Sometimes, when our kids reach their teen years, we realize all that we haven’t taught them, and it can be a scramble to catch up. Other times, what a child has or hasn’t internalized from the lessons we have imparted over the years becomes more apparent in the teen. This week’s question comes from a mom whose 18-year-old son has become more focused on brands and image than doing the right thing.
Q: How do I address a difference in values with my high school senior? He is materialistic and sometimes makes remarks with racial undertones. I am the youth leader at our church and occasionally make challenging remarks to the teens. For example, recently I was speaking about material excess and how so many around us don’t have much. I suggested that when we donate to charities, such as Goodwill, we could donate things we actually like so that another may benefit. My son responded, “Why would anyone ever do that?”
I don’t have other problems with him other than sometimes forgetting to do chores. Grades are okay, and he’s always home when he says he will be. I am not sure if he is trying to get attention in front of his peers or if really believes/thinks this way. He has not been taught this attitude by me or his stepfather. He has been involved in a little local mission work, so I feel he understands what I am talking about. I am wondering how to respond. Ignore him? Explain to him? It seems he is at the age where explaining should not be necessary.
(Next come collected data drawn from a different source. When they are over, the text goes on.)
(** [day_of_month] inverts [days_from_civil] on every date of the
    proleptic Gregorian calendar. *)
Lemma day_of_month_from_civil (y m d : Z) :
  (1 <= m <= 12)%Z -> (1 <= d <= DaysInMonth y m)%Z ->
  day_of_month (days_from_civil y m d) = d.
Proof.
  intros Hm Hd.
  destruct (day_of_year_range y m d Hm Hd) as (Hdoy0 & Hdoy1 & Hdoy2).
  unfold days_from_civil.
  set (y' := if (m <=? 2)%Z then (y - 1)%Z else y).
  set (era := (y' / 400)%Z). set (yoe := (y' - era * 400)%Z).
  assert (Hyoe : (0 <= yoe < 400)%Z).
  { unfold yoe, era. pose proof (Z.div_mod y' 400 ltac:(lia)).
    pose proof (Z.mod_pos_bound y' 400 ltac:(lia)). lia. }
  destruct (year_length yoe Hyoe) as (Hs0 & Hs1 & Hlen).
  set (doe := (year_start yoe + day_of_year m d)%Z).
  assert (Hin : (year_start yoe <= doe < next_start yoe)%Z).
  { unfold doe. split; [lia|].
    destruct (m <=? 2)%Z eqn:Em.
    - assert (E : InLeapYear (yoe + 1) = InLeapYear y).
      { rewrite <- (InLeapYear_era era). f_equal. unfold yoe, y'. lia. }
      rewrite E in Hlen. destruct (InLeapYear y); lia.
    - apply Z.leb_gt in Em. destruct (InLeapYear (yoe + 1)); lia. }
  unfold day_of_month.
  replace (era * 146097 + doe - 719468 + 719468)%Z
    with (doe + era * 146097)%Z by lia.
  rewrite Z.div_add by lia. rewrite (Z.div_small doe 146097) by lia.
  replace (doe + era * 146097 - (0 + era) * 146097)%Z with doe by lia.
  unfold day_in_era. rewrite (year_of_era_found yoe doe Hyoe Hin).
  replace (doe - year_start yoe)%Z with (day_of_year m d) by (unfold doe; lia).
  apply (day_in_year_of y); assumption.
Qed.

(** Every instant of the civil day [y]-[m]-[d] has [d] as its day of
    the month. *)
Lemma DateFromTime_civil (y m d ms : Z) :
  (1 <= m <= 12)%Z -> (1 <= d <= DaysInMonth y m)%Z ->
  (0 <= ms < msPerDay)%Z ->
  DateFromTime (days_from_civil y m d * msPerDay + ms) = d.
Proof.
  intros Hm Hd Hms. unfold DateFromTime, Day.
  replace (days_from_civil y m d * msPerDay + ms)%Z
    with (ms + days_from_civil y m d * msPerDay)%Z by lia.
  unfold msPerDay in *. rewrite Z.div_add by lia.
  rewrite (Z.div_small ms) by lia.
  apply day_of_month_from_civil; assumption.
Qed.

(** *** Known dates *)

Example epoch_is_the_first : DateFromTime 0 = 1%Z.
Proof. reflexivity. Qed.

Example before_epoch_is_the_last : DateFromTime (-1) = 31%Z.
Proof. reflexivity. Qed.

Example leap_day_2024 : DateFromTime 1709208000000 = 29%Z.
Proof. reflexivity. Qed.

Example leap_day_2000 : DateFromTime 951782400000 = 29%Z.
Proof. reflexivity. Qed.

Example no_leap_day_2100 :
  DateFromTime (4107542400000 - 1) = 28%Z /\ DateFromTime 4107542400000 = 1%Z.
Proof. split; reflexivity. Qed.

Example new_year_1900 : DateFromTime (-2208988800000) = 1%Z.
Proof. reflexivity. Qed.

(* ================================================================== *)
(** ** Properties of the routes *)

Ltac run :=
  unfold post_meal, put_meal, get_meals, get_meal, delete_meal, get_metrics,
    knex_insert, knex_where_id_first, knex_where_id_update,
    knex_where_id_delete, knex_where_user_orderBy_date_desc,
    knex_where_user_diet_count, randomUUID, send, parse, paramsSchema,
    query, table, bind, ret, throw;
  simpl.

Section Properties.

Context {RT : Runtime} {EN : Engine}.

Local Open Scope string_scope.
Local Open Scope list_scope.


Lemma in_owned (u : string) (t : list Meal) (m : Meal) :
  In m (owned u t) <-> In m t /\ user_id m = u.
Proof.
  unfold owned, owned_by. rewrite filter_In, String.eqb_eq. reflexivity.
Qed.

(** C1. [GET /metrics] answers 200 with [bestOnDietSequence] equal to
    the largest running count of the scan of the acting user's meals in
    descending date order (the count goes up by one on an on-diet meal
    and back to zero on an off-diet meal). When the flags in scan order
    are true, true, false, true, true, true the answer is 3; when the
    user has no meal it is 0. *)
Theorem metrics_bestOnDietSequence (request : Request) (w : World) :
  let scanned := order_by_date_desc (owned (uid (user request)) (meals w)) in
  exists m w',
    get_metrics request w
      = (Returned {| status := 200; payload := MetricsBody m |}, w')
    /\ Permutation scanned (owned (uid (user request)) (meals w))
    /\ StronglySorted date_desc scanned
    /\ bestOnDietSequence m = spec_bestOnDietSequence (map is_on_diet scanned)
    /\ (map is_on_diet scanned = [true; true; false; true; true; true] ->
        bestOnDietSequence m = 3)
    /\ (owned (uid (user request)) (meals w) = [] -> bestOnDietSequence m = 0).
Proof.
  intro scanned. run. eexists. eexists. split; [reflexivity|]. simpl.
  assert (Hbest : Acc.bestOnDietSequence (reduce_sequence scanned)
                  = spec_bestOnDietSequence (map is_on_diet scanned)).
  { unfold reduce_sequence. rewrite fold_reducer_best. reflexivity. }
  fold (owned (uid (user request)) (meals w)). fold scanned.
  split; [apply order_by_perm|].
  split; [apply order_by_sorted|].
  split; [exact Hbest|].
  split.
  - intro Hflags. rewrite Hbest, Hflags. reflexivity.
  - intro Hnone. rewrite Hbest.
    assert (E : scanned = []).
    { apply Permutation_nil. apply Permutation_sym.
      unfold scanned. rewrite Hnone. apply order_by_perm. }
    rewrite E. reflexivity.
Qed.

(** C9. In the answer of [GET /metrics] on a fixed table,
    0 <= bestOnDietSequence <= totalMealsOnDiet <= totalMeals and
    totalMeals = totalMealsOnDiet + totalMealsOffDiet; the table is left
    as it was. *)
Theorem metrics_counts_ordered (request : Request) (w : World) :
  exists m w',
    get_metrics request w
      = (Returned {| status := 200; payload := MetricsBody m |}, w')
    /\ meals w' = meals w
    /\ 0 <= bestOnDietSequence m
    /\ bestOnDietSequence m <= totalMealsOnDiet m
    /\ totalMealsOnDiet m <= totalMeals m
    /\ totalMeals m = totalMealsOnDiet m + totalMealsOffDiet m.
Proof.
  run. eexists. eexists. split; [reflexivity|]. simpl.
  set (u := uid (user request)). set (t := meals w).
  fold (owned u t).
  pose proof (order_by_perm (owned u t)) as Hp.
  rewrite !count_owned_diet. fold (owned u t).
  rewrite (Permutation_length Hp).
  pose proof (diet_partition (owned u t)) as Hpart.
  split; [reflexivity|]. split; [lia|]. split; [|split; lia].
  destruct (fold_reducer_bound (order_by_date_desc (owned u t))
              {| Acc.bestOnDietSequence := 0; Acc.currentSequence := 0 |})
    as [_ Hb].
  simpl in Hb. unfold reduce_sequence.
  unfold on_diet_count in Hb.
  rewrite (filter_length_perm is_on_diet _ _ Hp) in Hb.
  rewrite on_diet_is_true. lia.
Qed.

(** C7. [GET /] answers 200 with exactly the rows whose [user_id] is
    the acting user's id (each as often as the table holds it, and no
    row of another user), most recent first: the dates never increase
    along the list. The table is left as it was. *)
Theorem list_owned_sorted (request : Request) (w : World) :
  exists ms w',
    get_meals request w
      = (Returned {| status := 200; payload := MealsBody ms |}, w')
    /\ meals w' = meals w
    /\ Permutation ms (owned (uid (user request)) (meals w))
    /\ (forall m, In m ms <-> In m (meals w) /\ user_id m = uid (user request))
    /\ StronglySorted date_desc ms
    /\ Sorted date_desc ms.
Proof.
  run. eexists. eexists. split; [reflexivity|]. simpl.
  fold (owned (uid (user request)) (meals w)).
  pose proof (order_by_perm (owned (uid (user request)) (meals w))) as Hp.
  pose proof (order_by_sorted (owned (uid (user request)) (meals w))) as Hs.
  split; [reflexivity|]. split; [exact Hp|]. split; [|split; [exact Hs|]].
  - intro m. rewrite <- in_owned. split; intro Hin.
    + apply (Permutation_in _ Hp), Hin.
    + apply (Permutation_in _ (Permutation_sym Hp)), Hin.
  - apply StronglySorted_Sorted, Hs.
Qed.
(** * fleeting-plugin-proxmox: session, credentials and instance lookup

    A shallow embedding of [plugin/proxmox_session.go] (the session ticket
    refresher, the credential reader, the client factory and the instance
    resolver) and of the second variant of the refresher, together with the
    properties of the specification checked against them.

    Conventions.
    - Go's [int] and [uint64] are integers in [Z]; the conversion
      [uint64(x)] is written out as a reduction modulo [2^64].
    - Go strings are byte strings: [string], one [ascii] per byte.
    - A Go function returning [(T, error)] returns a [result T].
    - Code that touches the operating system, the logger or the cluster
      threads a [World] through a small state monad.
    - The [context.Context] arguments carry a deadline only; they are left
      out of the embedding. *)

From Stdlib Require Import ZArith Ascii String List Lia Bool.
From stdpp Require Import base option gmap strings list pretty.
Import ListNotations.

Local Open Scope Z_scope.
Local Open Scope string_scope.

(** ** Integers *)

Module GoInt.

Definition min_int : Z := - 2 ^ 63.
Definition max_int : Z := 2 ^ 63 - 1.
Definition max_uint64 : Z := 2 ^ 64 - 1.

(** The values of Go's [int] (on the 64-bit platforms the plugin runs on;
    the 32-bit range is a part of it). *)
Definition is_int (x : Z) : Prop := min_int <= x <= max_int.
Definition is_uint64 (x : Z) : Prop := 0 <= x <= max_uint64.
A: Save your breath! He’s a teenager who’s flexing his own thoughts/opinions muscle. This is what kids do. Since by all other accounts, he’s being mostly responsible (remember—he’s a teenager!), then I wouldn’t over-react or react much at all to his contrariness when it comes to espouses attitudes or ideas that aren’t what he had been taught.
I’m also not sure why his comment, “Why would anyone ever do that?,” bothered you so much. Why didn’t you take him seriously and have a discussion with the youth group? Questions like that shouldn’t automatically make us as parents think our kids are chucking our values out the window. I’d be more concerned if my teenagers didn’t ask questions, didn’t try to figure out for themselves what they believe, rather than blindly following Mom and Dad. I want my teenagers to ask the hard and soft and crazy questions. I want to have honest talks with them, rather than expect them to toe the line. I want to continue a dialogue with them, rather them think I only want to hear them parrot the party line.
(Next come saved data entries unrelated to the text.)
(** * normalSound: the batch loudness normaliser of [main.py]

    A shallow embedding of [normalize_audio] (main.py, lines 41-99) and of
    the library functions it calls, followed by the properties of the
    progress model that the specification states.

    Conventions of the embedding.
    - A Python [str] is a Rocq [string]; its characters are code points
      below 256, among which the only decimal digits ([\d]) are [0]-[9].
    - A Python [float] is an instance of the interface [PyFloat].  Two
      instances are given: IEEE binary64 ([float], what CPython runs) and
      the exact rationals [Q].  Every property that does not depend on
      field laws is proved for every instance; the two that do are proved
      over [Q], rounding left aside.
    - The operating system is a parameter: what a launched command prints
      on its standard error, its exit status and the files present once it
      has exited.  A process prints finitely many lines and exits.
    - [os.path] is [posixpath]. *)

From Stdlib Require Import ZArith QArith Qfield Lqa Lia Bool List String Ascii.
From Stdlib Require Import Floats.PrimFloat Numbers.Cyclic.Int63.Uint63.
Import ListNotations.

Close Scope Q_scope.
Local Open Scope list_scope.
Local Open Scope string_scope.

(** ** Strings *)

Module Str.

(** [s.rfind(c)] for a one-character [c]: [None] stands for [-1]. *)
Fixpoint rfind (c : ascii) (s : string) : option nat :=
  match s with
  | EmptyString => None
  | String a rest =>
      match rfind c rest with
      | Some k => Some (S k)
      | None => if Ascii.eqb a c then Some 0 else None
      end
  end.

(** [s[:n]] and [s[n:]] for [0 <= n]. *)
Fixpoint take (n : nat) (s : string) : string :=
  match n, s with
  | S k, String a rest => String a (take k rest)
  | _, _ => EmptyString
  end.

Fixpoint drop (n : nat) (s : string) : string :=
  match n, s with
  | S k, String _ rest => drop k rest
  | _, _ => s
  end.

(** [s.startswith(c)] and [s.endswith(c)] for a one-character [c]. *)
Definition startswith (c : ascii) (s : string) : bool :=
  match s with
  | String a _ => Ascii.eqb a c
  | EmptyString => false
  end.

Fixpoint endswith (c : ascii) (s : string) : bool :=
  match s with
  | EmptyString => false
  | String a EmptyString => Ascii.eqb a c
  | String _ rest => endswith c rest
  end.

(** Some character of [s] differs from [c]. *)
Fixpoint has_other (c : ascii) (s : string) : bool :=
  match s with
  | EmptyString => false
  | String a rest => negb (Ascii.eqb a c) || has_other c rest
  end.

(** [c in s]. *)
Fixpoint mem (c : ascii) (s : string) : bool :=
  match s with
  | EmptyString => false
  | String a rest => Ascii.eqb a c || mem c rest
  end.

End Str.

(** ** [os.path], POSIX flavour *)

Module Path.

Definition sep : ascii := "/"%char.
Definition extsep : ascii := "."%char.

(** [posixpath.basename]: [i = p.rfind(sep) + 1; return p[i:]]. *)
Definition basename (p : string) : string :=
  match Str.rfind sep p with
  | Some k => Str.drop (S k) p
  | None => p
  end.

(** [posixpath.splitext], that is [genericpath._splitext(p, '/', None, '.')]:
    the extension starts at the last dot, when that dot comes after the
    last separator and some character between the two is not a dot. *)
Definition splitext (p : string) : string * string :=
  let filenameIndex :=
    match Str.rfind sep p with Some k => S k | None => 0 end in
  match Str.rfind extsep p with
  | Some dotIndex =>
      if (filenameIndex <=? dotIndex)%nat
         && Str.has_other extsep
              (Str.take (dotIndex - filenameIndex) (Str.drop filenameIndex p))
      then (Str.take dotIndex p, Str.drop dotIndex p)
      else (p, "")
  | None => (p, "")
  end.

(** [posixpath.join(a, b)]. *)
Definition join (a b : string) : string :=
  if Str.startswith sep b then b
  else if (a =? "") || Str.endswith sep a then a ++ b
  else a ++ "/" ++ b.

End Path.

(** ** The two regular expressions

    Both patterns are a literal followed by [(\d{2}):(\d{2}):(\d{2}\.\d{2})];
    they have one length and no alternative, so [re.search] returns the
    groups of the leftmost position at which the pattern matches. *)

Module Re.

Definition is_digit (c : ascii) : bool :=
  ((48 <=? nat_of_ascii c) && (nat_of_ascii c <=? 57))%nat.

(** The literal [lit] at the head of [s]: what follows it. *)
Fixpoint literal (lit s : string) : option string :=
  match lit, s with
  | EmptyString, _ => Some s
  | String a lit', String b s' =>
      if Ascii.eqb a b then literal lit' s' else None
  | String _ _, EmptyString => None
  end.

(** [\d{2}] at the head of [s]: the two digits and what follows them. *)
Definition digits2 (s : string) : option (string * string) :=
  match s with
  | String a (String b rest) =>
      if is_digit a && is_digit b
      then Some (String a (String b EmptyString), rest)
      else None
  | _ => None
  end.

(** The groups 1, 2 and 3 of a match. *)
Definition groups : Type := string * string * string.

(** [(\d{2}):(\d{2}):(\d{2}\.\d{2})] at the head of [s]. *)
Definition hms (s : string) : option groups :=
  match digits2 s with
  | Some (g1, s1) =>
  match literal ":" s1 with
  | Some s2 =>
  match digits2 s2 with
  | Some (g2, s3) =>
  match literal ":" s3 with
  | Some s4 =>
  match digits2 s4 with
  | Some (sec, s5) =>
  match literal "." s5 with
  | Some s6 =>
  match digits2 s6 with
  | Some (hun, _) => Some (g1, g2, sec ++ "." ++ hun)
  | None => None end
  | None => None end
  | None => None end
  | None => None end
  | None => None end
  | None => None end
  | None => None end.

(** The pattern [lit(\d{2}):(\d{2}):(\d{2}\.\d{2})] at the head of [s]. *)
Definition match_here (lit s : string) : option groups :=
  match literal lit s with
  | Some s' => hms s'
  | None => None
  end.

(** [re.search(lit + r"(\d{2}):(\d{2}):(\d{2}\.\d{2})", line)]. *)
Fixpoint search (lit line : string) : option groups :=
  match match_here lit line with
  | Some g => Some g
  | None =>
      match line with
      | EmptyString => None
      | String _ rest => search lit rest
      end
  end.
I want my teenagers to ask the hard and soft and crazy questions. I want to have honest talks with them, rather than expect them to toe the line. I want to continue a dialogue with them, rather them think I only want to hear them parrot the party line.
So stop lecturing and start discussing! Enjoy seeing him figure out who he is at the core. Kids who ask these questions in a safe environment with parents who aren’t afraid to have their beliefs questioned will be more able to handle life away at college.